Grow’s parents, Earl and Dorothy, were always close by with permanent smiles pasted on their faces, their elation over the community’s support of their little boy palpable. When Franklin introduced Grow, the energetic youngster ran to join the Globetrotters at midcourt while the crowd roared. Maddox used her backside to bump a pass to Franklin, who spun the tri-colored basketball around his back and on his index finger, all while a transfixed Grow kept his eyes on the rock, like an anxious puppy waiting for a treat.
When Franklin softly elbowed the ball into Grow’s mitts, the crowd cheered. Then, when KG3 unleashed his own ball-handling skills and trick-dribbling maneuvers, they cheered even louder.
When the assembly was over (Grow swished the only attempt he took, a foul-line jumper that he drained with ease), he signed autographs and took pictures with adoring fans. After all, it’s not all that often that a classmate moonlights as a dual member of both the Sixers and Globetrotters, so the desire for keepsakes was through the roof. (A few days later, on Sunday, Grow joined the Globetrotters on the court at the Wells Fargo Center, the same place he had suited up as a Sixer against the Cleveland Cavaliers last month.)

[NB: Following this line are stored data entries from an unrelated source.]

(** [DELETE /announcements/{announcement_id}]. *)
Definition delete_route (announcement_id : string) (username : option string)
  : store -> outcome doc * store :=
  fun st =>
    match username with
    | None => (Unprocessable, st)
    | Some u => respond (delete_op announcement_id u st)
    end.

(** ** Stores the handlers build *)

(** A call of one of the four handlers. *)
Inductive request : Type :=
| ReqList (now : string) (active_only : bool)
| ReqCreate (oid : N) (message : string)
    (expiration_date start_date : option string) (username : string)
| ReqUpdate (announcement_id : string)
    (message expiration_date start_date : option string) (username : string)
| ReqDelete (announcement_id : string) (username : string).

(** The store a call leaves. *)
Definition serve (st : store) (req : request) : store :=
  match req with
  | ReqList now active_only => (get_announcements now active_only st).2
  | ReqCreate oid message expiration_date start_date username =>
      (create_op oid message expiration_date start_date username st).2
  | ReqUpdate announcement_id message expiration_date start_date username =>
      (update_op announcement_id message expiration_date start_date
         username st).2
  | ReqDelete announcement_id username =>
      (delete_op announcement_id username st).2
  end.

(** [st] is what some sequence of calls makes of an empty announcements
    collection, the principals being [teachers]. *)
Definition built_by_handlers (teachers : list doc) (st : store) : Prop :=
  exists reqs : list request, st = fold_left serve reqs (Store teachers []).

(** Every stored document is keyed by an [ObjectId]. *)
Definition oid_keyed (c : list doc) : Prop :=
  Forall (fun d : doc => exists o, d !! "_id" = Some (VOid o)) c.

(** The store after "Picture day" was created through the handlers, from
    an empty collection. *)
Definition picture_day_store : store := Store [jdoe] [ann_picture_day].

(** ** Queries and collections *)

Lemma matches_by_id (k : string) (d : doc) :
  matches (by_id k) d = true <-> has_id k d.
Proof.
  unfold by_id, has_id. simpl. apply bool_decide_eq_true.
Qed.

Lemma matches_by_id_false (k : string) (d : doc) :
  matches (by_id k) d = false <-> ~ has_id k d.
Proof.
  rewrite <- matches_by_id. destruct (matches (by_id k) d); split; congruence.
Qed.

Lemma matches_active (now : string) (ann : doc) :
  matches (active_query now) ann = true <-> is_active now ann.
Proof.
  unfold active_query, is_active, str_le. simpl.
  rewrite !andb_true_r, andb_true_iff, !orb_false_r, orb_true_iff.
  rewrite bool_decide_eq_true.
  destruct (ann !! "start_date") as [[|s|o]|],
    (ann !! "expiration_date") as [[|e|o']|]; simpl;
    intuition (try discriminate; auto).
Qed.

Lemma matches_all (d : doc) : matches (QAnd []) d = true.
Proof. reflexivity. Qed.

Lemma find_all (c : list doc) : find (QAnd []) c = c.
Proof.
  unfold find. induction c as [|d c IH]; [reflexivity|].
  cbn [List.filter]. rewrite matches_all. now f_equal.
Qed.

Lemma find_active (now : string) (c : list doc) :
  find (active_query now) c = filter (is_active now) c.
Proof.
  unfold find. induction c as [|d c IH]; [reflexivity|].
  cbn [List.filter]. rewrite filter_cons, IH.
  destruct (decide (is_active now d)) as [H|H].
  - apply matches_active in H. now rewrite H.
  - destruct (matches (active_query now) d) eqn:E; [|reflexivity].
    apply matches_active in E. contradiction.
Qed.

Lemma find_one_by_id_Some (k : string) (c : list doc) (d : doc) :
  find_one (by_id k) c = Some d -> In d c /\ has_id k d.
Proof.
  intros H. apply find_some in H as [Hin Hm]. now apply matches_by_id in Hm.
Qed.

Lemma find_one_by_id_None (k : string) (c : list doc) :
  find_one (by_id k) c = None <-> (forall d, In d c -> ~ has_id k d).
Proof.
  split.
  - intros H d Hin. apply matches_by_id_false. exact (find_none _ _ H d Hin).
  - intros H. destruct (find_one (by_id k) c) as [d|] eqn:E; [|reflexivity].
    apply find_one_by_id_Some in E as [Hin Hid]. now destruct (H d Hin).
Qed.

Kevin doesn’t say all that much, but that’s just fine. He doesn’t have to. His enduring passion for life in the face of adversity should serve as a beacon of hope for any kid who has ever felt different, lost or confused in those vulnerable, sometimes unforgiving teenage years. The actions of Grow’s teammates, whom Franklin called “The Bensalem Dream Team,” spoke louder than any words ever could.

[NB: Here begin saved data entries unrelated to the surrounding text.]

(** * HttpServer.py: wire codec, error mapper and connection worker

    A shallow embedding of [src/HttpServer.py].  Python values are modelled
    as follows.

    - [bytes] is a list of 8-bit bytes.
    - [str] is a list of Unicode code points.  Decoding with ['iso-8859-1']
      sends byte [n] to code point [n]; encoding with it fails on a code
      point above 255, encoding with ['utf-8'] fails on a surrogate.
    - A binary stream ([rfile]) is the list of the bytes that are still
      unread; the peer closing its side is the end of the list.  Every read
      returns what was read together with the stream that is left.
    - [raise] is the left injection of a sum, [return] the right one.
    - What depends on the interpreter and on the machine, and not on the
      program, is a field of the class [runtime]: every definition that
      needs it takes the runtime as an argument and every theorem holds for
      all of them.

    The connection is a peer that sends its bytes and then closes its side
    in order, and that takes every byte written to it.  Failures of the
    socket ([ConnectionResetError], [BrokenPipeError] and the like, raised
    by a read or a write), a standard output that refuses the log line of
    [send_response], and a lack of memory other than for the buffer of
    [rfile.read] are outside the model. *)

From Stdlib Require Import String Ascii ZArith NArith Bool Lia List.
From Stdlib Require Import Strings.Byte DecimalString DecimalZ.
From Equations Require Import Equations.
Import ListNotations.
Local Open Scope Z_scope.

Set Implicit Arguments.

(** ** Bytes and text *)

Definition bytes := list byte.
Definition str := list N.

Definition len {A : Type} (l : list A) : Z := Z.of_nat (length l).

Definition bytes_eq_dec : forall a b : bytes, {a = b} + {a <> b} :=
  list_eq_dec Byte.byte_eq_dec.
Definition str_eq_dec : forall a b : str, {a = b} + {a <> b} :=
  list_eq_dec N.eq_dec.

(** [str(raw, 'iso-8859-1')] and [raw.decode('iso-8859-1')]: total. *)
Definition decode_latin1 (raw : bytes) : str := map Byte.to_N raw.

(** [s.encode('iso-8859-1')]: [None] stands for [UnicodeEncodeError]. *)
Fixpoint encode_latin1 (s : str) : option bytes :=
  match s with
  | [] => Some []
  | c :: s' =>
      match Byte.of_N c, encode_latin1 s' with
      | Some b, Some bs => Some (b :: bs)
      | _, _ => None
      end
  end.

(** Literals of the source: [b'...'] and ['...'] (ASCII only). *)
Definition b_ (s : string) : bytes := list_byte_of_string s.
Definition u (s : string) : str := decode_latin1 (list_byte_of_string s).

Definition CR : byte := x0d.
Definition LF : byte := x0a.
Definition CRLF : bytes := [CR; LF].

(** ** Constants *)

Definition MAX_LINE : Z := 64 * 1024.
Definition MAX_HEADERS : Z := 100.

(** ** Exceptions *)

(** [HTTPError] is the class of the source; the other constructors are the
    exceptions of the interpreter and of handlers that are not an
    [HTTPError], [Exception tag] standing for those of a class that is not
    named here. *)
Inductive exn : Type :=
| HTTPError (status : Z) (reason : str) (body : option str)
| UnicodeEncodeError
| ValueError
| ConnectionResetError
| OverflowError
| MemoryError
| KeyError
| Exception (tag : N).

Definition result (A : Type) : Type := (exn + A)%type.

(** An exception that code of the standard library can raise while it
    works on a text in memory: no [HTTPError], which is a class of this
    program, and no [ConnectionResetError], which takes a socket. *)
Definition of_library (e : exn) : bool :=
  match e with
  | HTTPError _ _ _ | ConnectionResetError => false
  | _ => true
  end.

(** ** The interpreter and the machine *)

(** - [mime_error text] is the exception that
      [email.parser.Parser().parsestr(text)] raises after it has parsed the
      header block of [text], while it parses the body of a message whose
      main content type is [message] or [multipart] (nested messages, the
      boundary parameter and its RFC 2231 decoding), and [None] when it
      raises none there.
    - [can_allocate size] tells whether a [bytes] object of [size] bytes
      can be allocated. *)
Class runtime : Type := {
  mime_error : str -> option exn;
  mime_error_of_library :
    forall text e, mime_error text = Some e -> of_library e = true;
  can_allocate : Z -> bool
}.

(** A 64-bit build of CPython: the largest [Py_ssize_t] and the size of
    the header of a [bytes] object. *)
Definition PY_SSIZE_T_MAX : Z := 2 ^ 63 - 1.
Definition PyBytesObject_SIZE : Z := 33.

(** ** Reading lines *)

(** [rfile.readline(size)] of a buffered binary stream: the bytes up to and
    including the first line feed, at most [size] of them (no bound when
    [size] is negative), fewer when the stream ends first. *)
Fixpoint readline (size : Z) (rfile : bytes) : bytes * bytes :=
  match rfile with
  | [] => ([], [])
  | b :: rest =>
      if size =? 0 then ([], rfile)
      else if Byte.eqb b LF then ([b], rest)
      else let '(line, rest') := readline (size - 1) rest in
           (b :: line, rest')
  end.

(** [rfile.read(size)] of the buffered reader of a socket.  The argument
    has to fit a [Py_ssize_t] ([OverflowError]) and to be at least [-1]
    ([ValueError]); [-1] reads to the end of the stream and [0] reads
    nothing; otherwise a buffer of [size] bytes is allocated first
    ([OverflowError] when no object can be that large, [MemoryError] when
    the machine has no room for it) and the call returns [size] bytes,
    fewer when the stream ends first. *)
Definition read `{runtime} (size : Z) (rfile : bytes)
  : result (bytes * bytes) :=
  if (size <? - PY_SSIZE_T_MAX - 1) || (PY_SSIZE_T_MAX <? size)
  then inl OverflowError
  else if size <? -1 then inl ValueError
  else if size =? -1 then inr (rfile, [])
  else if size =? 0 then inr ([], rfile)
  else if PY_SSIZE_T_MAX - PyBytesObject_SIZE <? size then inl OverflowError
  else if can_allocate size
       then inr (firstn (Z.to_nat size) rfile, skipn (Z.to_nat size) rfile)
       else inl MemoryError.

(** ** Splitting on whitespace *)

(** [c.isspace()] for one code point, as [str.split()] uses it. *)
Definition isspace (c : N) : bool :=
  (((9 <=? c) && (c <=? 13)) || ((28 <=? c) && (c <=? 32))
   || (c =? 133) || (c =? 160) || (c =? 5760)
   || ((8192 <=? c) && (c <=? 8202))
   || (c =? 8232) || (c =? 8233) || (c =? 8239) || (c =? 8287)
   || (c =? 12288))%N.

(** [s.split()]: the maximal runs of non-whitespace, in order.  [cur] is
    the run being read. *)
Fixpoint split_from (cur : str) (s : str) : list str :=
  match s with
  | [] => match cur with [] => [] | _ => [cur] end
  | c :: s' =>
      if isspace c
      then match cur with
           | [] => split_from [] s'
           | _ => cur :: split_from [] s'
           end
      else split_from (cur ++ [c]) s'
  end.

Definition split (s : str) : list str := split_from [] s.

(** ** HTTPServer.parse_request_line *)

(** The stream is an object that the call advances, also when it raises:
    [parse_request_line_at] gives the result of the call together with the
    stream as the call leaves it. *)
Definition parse_request_line_at (rfile : bytes)
  : result (str * str * str) * bytes :=
  let '(raw, rfile') := readline (MAX_LINE + 1) rfile in
  (if len raw >? MAX_LINE
   then inl (HTTPError 400 (u "Bad request") (Some (u "Request line is too long")))
   else
     let req_line := decode_latin1 raw in
     let words := split req_line in
     if negb (len words =? 3)
     then inl (HTTPError 400 (u "Bad request") (Some (u "Malformed request line")))
     else
       match words with
       | [method; target; ver] =>
           if str_eq_dec ver (u "HTTP/1.1")
           then inr (method, target, ver)
           else inl (HTTPError 505 (u "HTTP Version Not Supported") None)
       | _ => inl ValueError
       end,
   rfile').

(** The call as its caller sees it: the three words and the stream to go
    on with, or the exception. *)
Definition parse_request_line (rfile : bytes)
  : result (str * str * str * bytes) :=
  match parse_request_line_at rfile with
  | (inl e, _) => inl e
  | (inr (method, target, ver), rfile') => inr (method, target, ver, rfile')
  end.

(** ** HTTPServer.parse_headers: the reading loop *)

Definition is_blank (line : bytes) : bool :=
  if bytes_eq_dec line CRLF then true
  else if bytes_eq_dec line [LF] then true
  else if bytes_eq_dec line [] then true
  else false.

Lemma readline_app (size : Z) (rfile : bytes) :
  fst (readline size rfile) ++ snd (readline size rfile) = rfile.
Proof.
  revert size; induction rfile as [|b rest IH]; intros size; simpl.
  - reflexivity.
  - destruct (size =? 0); [reflexivity|].
    destruct (Byte.eqb b LF); [reflexivity|].
    specialize (IH (size - 1)).
    destruct (readline (size - 1) rest) as [line rest']; simpl in *.
    now rewrite IH.
Qed.

Lemma readline_shorter (size : Z) (rfile line rfile' : bytes) :
  readline size rfile = (line, rfile') ->
  is_blank line = false ->
  (length rfile' < length rfile)%nat.
Proof.
  intros Hr Hb.
  pose proof (readline_app size rfile) as Happ.
  rewrite Hr in Happ; simpl in Happ.
  rewrite <- Happ, length_app.
  destruct line as [|b l]; [discriminate Hb|simpl; lia].
Qed.

Definition inspect {A : Type} (a : A) : {b : A | a = b} := exist _ a eq_refl.

(** The [while True] loop of [parse_headers]: [headers] is the list built
    so far, [rfile] the stream.  Every round that goes on has taken a
    non-empty line off the stream.  The result comes with the stream as
    the loop leaves it. *)
Equations parse_headers_loop_at (headers : list bytes) (rfile : bytes)
  : result (list bytes) * bytes by wf (length rfile) lt :=
  parse_headers_loop_at headers rfile
    with inspect (readline (MAX_LINE + 1) rfile) := {
    | exist _ (line, rfile') Hread with len line >? MAX_LINE := {
      | true := (inl (HTTPError 494 (u "Request header too large") None),
                 rfile')
      | false with inspect (is_blank line) := {
        | exist _ true _ := (inr headers, rfile')
        | exist _ false Hblank
            with len (headers ++ [line]) >? MAX_HEADERS := {
          | true := (inl (HTTPError 494 (u "Too many headers") None), rfile')
          | false := parse_headers_loop_at (headers ++ [line]) rfile'
          }
        }
      }
    }.
Next Obligation.
  eapply readline_shorter; eauto.
Qed.

(** The loop as [parse_headers] goes on from it: the list and the stream,
    or the exception. *)
Definition parse_headers_loop (headers : list bytes) (rfile : bytes)
  : result (list bytes * bytes) :=
  match parse_headers_loop_at headers rfile with
  | (inl e, _) => inl e
  | (inr headers', rfile') => inr (headers', rfile')
  end.

(** ** The standard library's email parser

    [parse_headers] hands the header block to [email.parser.Parser().parsestr]
    and [parse_request] queries the [Message] it returns.  The module below
    follows [email.feedparser] and [email.message] under the default
    [compat32] policy, for the part that builds and reads the header list. *)
Module email.

(** A [Message] is its list [_headers] of (name, value) pairs, in the
    order parsed; a name may occur more than once. *)
Definition Message : Type := list (str * str).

And despite all the media attention, Kevin is still the same Kevin he’s always been, the same young man those close to him have always adored so much. It hasn’t changed him or his outlook on life, which always came with a smile and a hug even before the Sixers and Globetrotters came calling.

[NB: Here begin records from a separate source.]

Lemma VaildateMergeOnFieldValues_clock onValues collId w r w' :
  VaildateMergeOnFieldValues onValues collId w = (r, w') ->
  currentTimestamp w' = currentTimestamp w.
Proof.
  unfold VaildateMergeOnFieldValues. intros Hrun.
  match type of Hrun with
  | (if ?b then _ else _) _ = _ => destruct b
  end; [injection Hrun as <- <-; reflexivity |].
  unfold bindM in Hrun.
  destruct (negb (collId =? 0));
    unfold CollectionIdGetIndexes, traced, retM in Hrun; cbn beta iota in Hrun;
    match type of Hrun with
    | (if ?b then _ else _) _ = _ => destruct b
    end; injection Hrun as <- <-; reflexivity.
Qed.

Lemma HandleMerge_target_clock args w r w' :
  HandleMerge_target args w = (r, w') ->
  currentTimestamp w' = currentTimestamp w.
Proof.
  unfold HandleMerge_target. unfold bindM at 1.
  unfold GetMongoCollectionOrViewByNameDatumWithLocalShard, traced.
  intros Hrun.
  destruct (List.find _ _) as [targetColl |].
  - destruct (viewDefinition targetColl); [injection Hrun as <- <-; reflexivity |].
    destruct (shardKey targetColl); [injection Hrun as <- <-; reflexivity |].
    unfold bindM in Hrun.
    destruct (VaildateMergeOnFieldValues _ _ _) as [[[] | c f a] w1] eqn:Hvalid;
      apply VaildateMergeOnFieldValues_clock in Hvalid;
      injection Hrun as <- <-; exact Hvalid.
  - unfold bindM at 1, read_EnableMergeTargetCreation in Hrun.
    cbn [EnableMergeTargetCreation logged] in Hrun.
    destruct (EnableMergeTargetCreation w); [| injection Hrun as <- <-; reflexivity].
    unfold bindM in Hrun.
    destruct (VaildateMergeOnFieldValues _ _ _) as [[[] | c f a] w1] eqn:Hvalid;
      apply VaildateMergeOnFieldValues_clock in Hvalid;
      [| injection Hrun as <- <-; exact Hvalid].
    unfold CreateCollectionForInsert, traced in Hrun.
    injection Hrun as <- <-. exact Hvalid.
Qed.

But he has changed all of those who have been lucky enough to witness his story. It’s safe to say everybody in the gymnasium that day left inspired and uplifted, hoping to bottle up Kevin’s unbreakable spirit to take part of him home with them to keep on a shelf for when they need it most.
Handles Franklin sure will, no matter where in the world the Harlem Globetrotters take him next.
“If I’m going to tell you anything real, it’s this: believe in yourselves, and believe in your dreams,” he said. “TNT, she plays every single night against professional males. She’s a tribute to the fact that you can do anything you put your mind to, no matter what. I heard about the Harlem Globetrotters when I was 6 years old on a Scooby Doo cartoon. I said that’s what I want to do with my life. I would dribble the ball everywhere, and people would say it’s impossible. Now, I travel around the world, dribbling a basketball for a living.